Why do we need Kubernetes probes?

Is your pod ready as soon as the container starts? This is the key question we will explore in this post through the use of Kubernetes probes.

In an earlier post I covered deployment rollouts. Kubernetes assumed that a pod was ready as soon as the container started. That isn’t always true.

  • For example, if the container needs time to warm up then Kubernetes should wait before sending any traffic to the new pod.
  • It’s also possible that a pod is fully operational but after some time it becomes non-responsive, for example if it enters a deadlock state. Kubernetes shouldn’t send any more requests to the pod and would be better off to restart a new pod.

Kubernetes provides probes to remedy both of these situations.

Probes are sometimes referred to as health checks.

Readiness Probe

The first type of probe is a readiness probe. They are used to probe when a pod is ready to serve traffic. As I mentioned before often a pod is not ready after its containers have just started.

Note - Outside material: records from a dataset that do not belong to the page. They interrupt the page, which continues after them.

(* ===== verification/Supervisor.v ===== *)
(** * Node supervision

    [NodeSupervisor] of include/rcr/runtime_events.hpp and
    src/supervision/node_supervisor.cpp.  The supervisor runs on the scheduler
    thread, takes a bounded number of events from the input queue on each tick and
    drives the runtime's fault path.  The runtime it drives is the interface
    [Supervised]; the theorems here hold for every implementation of it, and
    [ClockedRuntime] discharges it for [LinuxRuntime]. *)

From S2P Require Import Prelude Types StateMachine Ring CanV1 InputQueue.
Local Open Scope Z_scope.

(** ** The runtime as the supervisor sees it *)

Class Supervised (R : Type) := {
  sv_raise_fault : FaultCode → R → R;
  sv_set_interlock_ready : bool → R → R;
  sv_observe_output_status : Z → Z → OutputResult → Z → R → R;
  sv_mode : R → RuntimeMode;
  sv_fault : R → FaultCode;
  sv_raise_stops code r :
    code ≠ FaultCode.None →
    sv_mode (sv_raise_fault code r) ≠ RuntimeMode.Active ∧
    sv_fault (sv_raise_fault code r) = code;
  sv_interlock_never_activates ready r :
    sv_mode (sv_set_interlock_ready ready r) = RuntimeMode.Active →
    sv_mode r = RuntimeMode.Active ∧ ready = true;
  sv_observe_keeps_mode s q res t r :
    sv_mode (sv_observe_output_status s q res t r) = sv_mode r ∧
    sv_fault (sv_observe_output_status s q res t r) = sv_fault r
}.

(** ** State *)

Record NodeSupervisorConfig := mkNodeSupervisorConfig {
  nsc_node_id : Z;
  nsc_heartbeat_timeout : Z;
  nsc_max_events_per_tick : nat
}.

Record NodeSupervisor := mkNodeSupervisor {
  nsv_config : NodeSupervisorConfig;
  nsv_ever_seen : bool;
  nsv_online : bool;
  nsv_restart_latched : bool;
  nsv_overflow_fault_latched : bool;
  nsv_comm_loss_latched : bool;
  nsv_boot_id : Z;
  nsv_session_id : Z;
  nsv_last_hb_seq : Z;
  nsv_node_fault_code : Z;
  nsv_input_bits : Z;
  nsv_last_output_mirror : Z;
  nsv_last_heartbeat_ns : Z;
  nsv_heartbeats : Z;
  nsv_status_updates : Z;
  nsv_protocol_rejects : Z;
  nsv_events_processed : Z;
  nsv_events_budget_left : nat
}.

#[export] Instance NodeSupervisor_eta : Eta NodeSupervisor :=
  mkEta _ (fun n => mkNodeSupervisor (nsv_config n) (nsv_ever_seen n) (nsv_online n)
    (nsv_restart_latched n) (nsv_overflow_fault_latched n) (nsv_comm_loss_latched n) (nsv_boot_id n)
    (nsv_session_id n) (nsv_last_hb_seq n) (nsv_node_fault_code n) (nsv_input_bits n)
    (nsv_last_output_mirror n) (nsv_last_heartbeat_ns n) (nsv_heartbeats n) (nsv_status_updates n)
    (nsv_protocol_rejects n) (nsv_events_processed n) (nsv_events_budget_left n)).

Definition ns_new (config : NodeSupervisorConfig) : NodeSupervisor :=
  mkNodeSupervisor config false false false false false 0 0 0 0 0 0 0 0 0 0 0 0.

Definition clear_restart_latch (n : NodeSupervisor) : NodeSupervisor :=
  n <| nsv_restart_latched := false |>.

(** [acknowledge_fault_clear]; its final [switch] accepts every [FaultCode]. *)
Definition acknowledge_fault_clear (fault : FaultCode) (queue : BoundedInputQueue)
    (n : NodeSupervisor) : NodeSupervisor * Result () :=
  if nsv_overflow_fault_latched n || q_overflow_latched queue then
    (n, fail_with Errc.Rejected "event queue overflow requires daemon restart")
  else if nsv_comm_loss_latched n then
    (n, fail_with Errc.Rejected "heartbeat has not recovered")
  else if (nsv_ever_seen n || negb (nsv_status_updates n =? 0) || nsv_restart_latched n) &&
          negb (nsv_online n) then
    (n, fail_with Errc.Rejected "node is not online")
  else if negb (nsv_node_fault_code n =? 0) then
    (n, fail_with Errc.Rejected "node still reports a fault")
  else
    match fault with
    | FaultCode.None | FaultCode.Watchdog | FaultCode.InterlockLost | FaultCode.InputFault
    | FaultCode.ProtocolReject | FaultCode.CommLoss | FaultCode.NodeFault
    | FaultCode.Internal | FaultCode.AckTimeout =>
        (n <| nsv_restart_latched := false |>, Ok ())
    end.

(** The receive time of an event, or the tick's time when it carries none. *)
Definition event_time (event : RuntimeInputEvent) (now_ns : Z) : Z :=
  if negb (ev_monotonic_ns event =? 0) then ev_monotonic_ns event else now_ns.

Section Supervision.
Context {R : Type} `{Supervised R}.

Definition apply_overflow_fault (s : NodeSupervisor * R) : NodeSupervisor * R :=
  let '(n, r) := s in
  if negb (nsv_overflow_fault_latched n) then
    (n <| nsv_overflow_fault_latched := true |>, sv_raise_fault FaultCode.Internal r)
  else (n, r).

Definition apply_comm_loss (now_ns : Z) (s : NodeSupervisor * R) : NodeSupervisor * R :=
  let '(n, r) := s in
  if negb (nsv_ever_seen n) || negb (nsv_online n) then (n, r)
  else if nsc_heartbeat_timeout (nsv_config n) <=? 0 then (n, r)
  else if now_ns - nsv_last_heartbeat_ns n <? nsc_heartbeat_timeout (nsv_config n) then (n, r)
  else
    let n := n <| nsv_online := false |> in
    if negb (nsv_comm_loss_latched n) then
      (n <| nsv_comm_loss_latched := true |>, sv_raise_fault FaultCode.CommLoss r)
    else (n, r).

Definition note_node_restart (boot_id session_id : Z) (s : NodeSupervisor * R)
    : NodeSupervisor * R :=
  let '(n, r) := s in
  (n <| nsv_boot_id := boot_id |> <| nsv_session_id := session_id |>
     <| nsv_restart_latched := true |> <| nsv_online := true |> <| nsv_comm_loss_latched := false |>,
   sv_raise_fault FaultCode.NodeFault r).

Definition on_heartbeat (event : RuntimeInputEvent) (now_ns : Z) (s : NodeSupervisor * R)
    : NodeSupervisor * R :=
  let '(n, r) := s in
  let n := n <| nsv_heartbeats ::= incr64 |> in
  let restart := nsv_ever_seen n &&
                 (negb (ev_boot_id event =? nsv_boot_id n) ||
                  negb (ev_session_id event =? nsv_session_id n)) in
  let n := if negb (nsv_ever_seen n)
           then n <| nsv_ever_seen := true |> <| nsv_boot_id := ev_boot_id event |>
                  <| nsv_session_id := ev_session_id event |>
           else n in
  if negb restart then
    (n <| nsv_online := true |> <| nsv_boot_id := ev_boot_id event |>
       <| nsv_session_id := ev_session_id event |> <| nsv_last_hb_seq := ev_hb_seq event |>
       <| nsv_last_heartbeat_ns := event_time event now_ns |>
       <| nsv_comm_loss_latched := false |>, r)
  else
    let '(n, r) := note_node_restart (ev_boot_id event) (ev_session_id event) (n, r) in
    (n <| nsv_last_heartbeat_ns := event_time event now_ns |>
       <| nsv_last_hb_seq := ev_hb_seq event |>, r).

Definition on_node_status (event : RuntimeInputEvent) (s : NodeSupervisor * R)
    : NodeSupervisor * R :=
  let '(n, r) := s in
  let n := n <| nsv_status_updates ::= incr64 |>
             <| nsv_node_fault_code := ev_node_fault_code event |>
             <| nsv_input_bits := ev_input_bits event |> in
  let known_boot := nsv_boot_id n in
  let session_mismatch := nsv_ever_seen n && negb (ev_session_id event =? 0) &&
                          negb (ev_session_id event =? nsv_session_id n) in
  let '(n, r) := if session_mismatch
                 then note_node_restart known_boot (ev_session_id event) (n, r)
                 else (n, r) in
  let r := sv_set_interlock_ready (ev_interlock_ready event) r in
  let r := if negb (ev_node_fault_code event =? 0)
           then sv_raise_fault FaultCode.NodeFault r else r in
  (n, r).

Definition apply_event (event : RuntimeInputEvent) (now_ns : Z) (s : NodeSupervisor * R)
    : NodeSupervisor * R :=
  let '(n, r) := s in
  let n := n <| nsv_events_processed ::= incr64 |> in
  if negb (ev_node_id event =? 0) && negb (ev_node_id event =? nsc_node_id (nsv_config n))
  then (n, r)
  else
    match ev_kind event with
    | RuntimeInputKind.Heartbeat => on_heartbeat event now_ns (n, r)
    | RuntimeInputKind.NodeStatus => on_node_status event (n, r)
    | RuntimeInputKind.OutputStatus =>
        (n <| nsv_last_output_mirror := ev_output_mirror event |>,
         sv_observe_output_status (ev_session_id event) (ev_output_sequence event)
           (ev_output_result event) (event_time event now_ns) r)
    | RuntimeInputKind.ProtocolReject => (n <| nsv_protocol_rejects ::= incr64 |>, r)
    | RuntimeInputKind.IoError => (n, sv_raise_fault FaultCode.Internal r)
    end.

(** Events the I/O thread pushes while the supervisor drains. *)
Definition push_all (es : list RuntimeInputEvent) (q : BoundedInputQueue) : BoundedInputQueue :=
  foldl (λ q e, fst (try_push e q)) q es.

(** The loop of [on_tick]: [arrivals] lists what the I/O thread pushed before each
    pop; the budget left is returned. *)
Fixpoint drain (budget : nat) (arrivals : list (list RuntimeInputEvent)) (now_ns : Z)
    (q : BoundedInputQueue) (s : NodeSupervisor * R)
    : BoundedInputQueue * (NodeSupervisor * R) * nat :=
  match budget with
  | O => (q, s, O)
  | S rest =>
      let q := push_all (default [] (head arrivals)) q in
      match try_pop q with
      | (q, None) => (q, s, budget)
      | (q, Some event) => drain rest (tail arrivals) now_ns q (apply_event event now_ns s)
      end
  end.

Definition sup_on_tick (arrivals : list (list RuntimeInputEvent)) (now_ns : Z)
    (q : BoundedInputQueue) (s : NodeSupervisor * R) : BoundedInputQueue * (NodeSupervisor * R) :=
  let s := if q_overflow_latched q then apply_overflow_fault s else s in
  let '(q, (n, r), budget) :=
    drain (nsc_max_events_per_tick (nsv_config (fst s))) arrivals now_ns q s in
  (q, apply_comm_loss now_ns (n <| nsv_events_budget_left := budget |>, r)).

They may need time to warm caches or load configurations.

Readiness probes can monitor the containers until they are ready to serve traffic.

But readiness probes are also useful long after startup. For example, if the pod depends on an external service and that service goes down, it’s not worth sending traffic to the pod since it can’t complete it until the external service is back online.

Readiness probes control the ready condition of a pod.

If a Readiness probe succeeds then the ready condition is *true*, otherwise it is *false*.

Services use the ready condition to determine if pods should be sent traffic. In this way probes integrate with services to ensure that traffic doesn’t flow to pods that aren’t ready for it.

Probes integrate with Services to ensure that traffic doesn’t flow to pods that aren’t ready for it.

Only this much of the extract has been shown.